Cerca de 5% dos abortos realizados de forma legal no Brasil são feitos por anencefalia ou por más-formações (autorizadas pela Justiça).

A ginecologista, obstetra e professora Helena Paro, do Núcleo de Atenção Integral às Vítimas de Agressão Sexual, na Universidade Federal de Uberlândia, defende que o STF explicite que o que quer dizer com anencefalia seja incompatibilidade com a vida.

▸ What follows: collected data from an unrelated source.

(* ===== verification/Readahead.v ===== *)
(** * Readahead: access pattern detection and the readahead window

    [class ra_state] ([turbonfs/inc/readahead.h], [turbonfs/src/readahead.cpp]): what the
    application read so far, whether that looks sequential, and which byte range to read
    ahead next.

    - All members are 64-bit unsigned ([u64] where the source can wrap); [UINT64_MAX] as
      [max_byte_read] means that nothing was read yet.
    - [scaled] is the value [get_ra_bytes()] returns at the time of the call: the window
      [ra_bytes] scaled by the global memory pressure, a floating point factor between 0
      and 32 ([nfs_client::periodic_updater()]).
    - [filesize] is [inode->get_server_file_size()]: -1 when it is not known.

    The members are atomics updated under [ra_lock_40]; each function is one step. *)
From S2P Require Import Prelude.

Definition UINT64_MAX : Z := 2 ^ 64 - 1.
Definition SECTION_SIZE : Z := 1024 * 1024 * 1024.
Definition ACCESS_DENSITY_MIN : Z := 70.

Record ra_state := RA {
  def_ra_size : Z;
  last_byte_readahead : Z;
  min_byte_read : Z;
  max_byte_read : Z;
  ra_ongoing : Z;
  num_reads : Z;
  num_bytes_read : Z;
}.

Abbreviation MR := (M ra_state).

Definition set_reads (last mn mx nr nb : Z) (r : ra_state) : ra_state :=
  RA (def_ra_size r) last mn mx (ra_ongoing r) nr nb.
Definition set_ongoing (n : Z) (r : ra_state) : ra_state :=
  RA (def_ra_size r) (last_byte_readahead r) (min_byte_read r) (max_byte_read r) n (num_reads r) (num_bytes_read r).
Definition set_last (n : Z) (r : ra_state) : ra_state :=
  RA (def_ra_size r) n (min_byte_read r) (max_byte_read r) (ra_ongoing r) (num_reads r) (num_bytes_read r).

(** [ra_state()]: [ra_bytes] and [rsize] come from the mount options. *)
Definition ra_new (ra_bytes rsize : Z) : ra_state := RA (Z.min rsize ra_bytes) 0 0 UINT64_MAX 0 0 0.

Definition reset (r : ra_state) : ra_state := set_reads (last_byte_readahead r) 0 UINT64_MAX 0 0 r.

(** [(int)] of a 64-bit unsigned value. *)
Definition i32 (x : Z) : Z := let y := u32 x in if y <? 2 ^ 31 then y else y - 2 ^ 32.

Definition is_sequential_nolock : MR bool :=
  do r ← mget;
  if num_reads r <? 3 then mret false
  else
    let access_range := i64 (max_byte_read r - min_byte_read r + 1) in
    do_ massert (0 <? access_range);
    let access_density := i32 (u64 (num_bytes_read r * 100) / access_range) in
    if 100 <? access_density then mret false
    else mret (ACCESS_DENSITY_MIN <? access_density).

(** Whether a read at [offset, offset+length) starts the pattern detection afresh. *)
Definition reset_needed (scaled offset length : Z) : MR bool :=
  do r ← mget;
  let curr_section := max_byte_read r / SECTION_SIZE in
  let this_section := u64 (offset + length) / SECTION_SIZE in
  let read_gap := Z.abs (i64 (offset - max_byte_read r)) in
  if scaled <? read_gap then mret true
  else if curr_section =? this_section then mret false
  else if this_section =? u64 (curr_section + 1) then do b ← is_sequential_nolock; mret (negb b)
  else
    do_ massert ((this_section =? u64 (curr_section - 1)) || (max_byte_read r =? UINT64_MAX));
    mret true.

(** The loop that raises [last_byte_readahead] to [max_byte_read] ends after its first
    successful exchange. *)
Definition on_application_read (scaled offset length : Z) : MR () :=
  do_ massert (offset <? AZNFSC_MAX_FILE_SIZE);
  do_ massert (u64 (offset + length) <=? AZNFSC_MAX_FILE_SIZE);
  do_ massert (negb (length =? 0));
  do_ massert (0 <? i64 length);
  do b ← reset_needed scaled offset length;
  do_ mmodify (λ r,
    if b then set_reads 0 offset (u64 (offset + length - 1)) 1 length r
    else set_reads (last_byte_readahead r) (Z.min (min_byte_read r) offset)
           (Z.max (max_byte_read r) (u64 (offset + length - 1)))
           (u64 (num_reads r + 1)) (u64 (num_bytes_read r + length)) r);
  do r ← mget;
  do_ massert (min_byte_read r <=? max_byte_read r);
  mmodify (λ r, set_last (Z.max (last_byte_readahead r) (max_byte_read r)) r).

(** The offset of the next readahead, or a negative reason not to read ahead. *)
Definition get_next_ra (scaled filesize len : Z) : MR Z :=
  do r ← mget;
  let length := if len =? 0 then def_ra_size r else len in
  if length =? 0 then mret (-1)
  else
    do_ massert ((0 <=? filesize) || (filesize =? -1));
    if (filesize =? -1) || (filesize <? i64 (last_byte_readahead r + 1 + length)) then mret (-2)
    else
      do seq ← is_sequential_nolock;
      if negb seq then mret (-3)
      else if u64 (max_byte_read r + scaled) <? u64 (last_byte_readahead r + length) then mret (-4)
      else
        do_ mmodify (λ r, set_ongoing (u64 (ra_ongoing r + length)) r);
        do r' ← mget;
        if scaled <? ra_ongoing r' then
          do_ massert (length <=? ra_ongoing r');
          do_ mmodify (λ r, set_ongoing (u64 (ra_ongoing r - length)) r);
          mret (-5)
        else
          let next_ra := u64 (last_byte_readahead r' + 1) in
          do_ mmodify (λ r, set_last (u64 (last_byte_readahead r + length)) r);
          do_ massert (0 <? i64 next_ra);
          mret next_ra.

Definition on_readahead_complete (len : Z) : MR () :=
  do r ← mget;
  let length := if len =? 0 then def_ra_size r else len in
  do_ massert (0 <? length);
  do_ massert (length <=? ra_ongoing r);
  mmodify (set_ongoing (ra_ongoing r - length)).

Definition release_till (r : ra_state) : Z :=
  if max_byte_read r =? UINT64_MAX then 0 else Z.max (i64 (max_byte_read r - SECTION_SIZE)) 0.

Definition in_ra_window (scaled offset length : Z) : MR bool :=
  do_ massert (0 <=? i64 (offset + length));
  do r ← mget;
  if last_byte_readahead r =? 0 then mret false
  else
    let re := u64 (offset + length) in
    let lra := u64 (max_byte_read r + 1) in
    let rra := u64 (max_byte_read r + scaled) in
    mret (negb (re <=? lra) && negb (rra <? offset)).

Assim, da mesma forma que acontece nesses casos, não haveria necessidade de judicialização. Valeria a mesma regra: a partir da elaboração de dois laudos, assinados por dois médicos, a mulher poderia interromper a gravidez, abreviar seu sofrimento e evitar que o bebê sofra também pela falta de condições de vida e intervenções médicas.

“Há más-formações que podem até ser compatíveis com a vida, mas trazem maior risco inclusive à vida da mulher, como de pré-eclâmpsia e tromboembolismo, entre outros. E também não é só a saúde física. Está em jogo também a saúde mental e social delas. Você ter uma gravidez, todo mundo te ver grávida e você ter que ficar explicando para todo mundo “, afirma Paro.

“Tem um monte de outras coisas que o sistema judiciário deve tomar conta, mas o aborto não é uma delas porque é uma questão de saúde.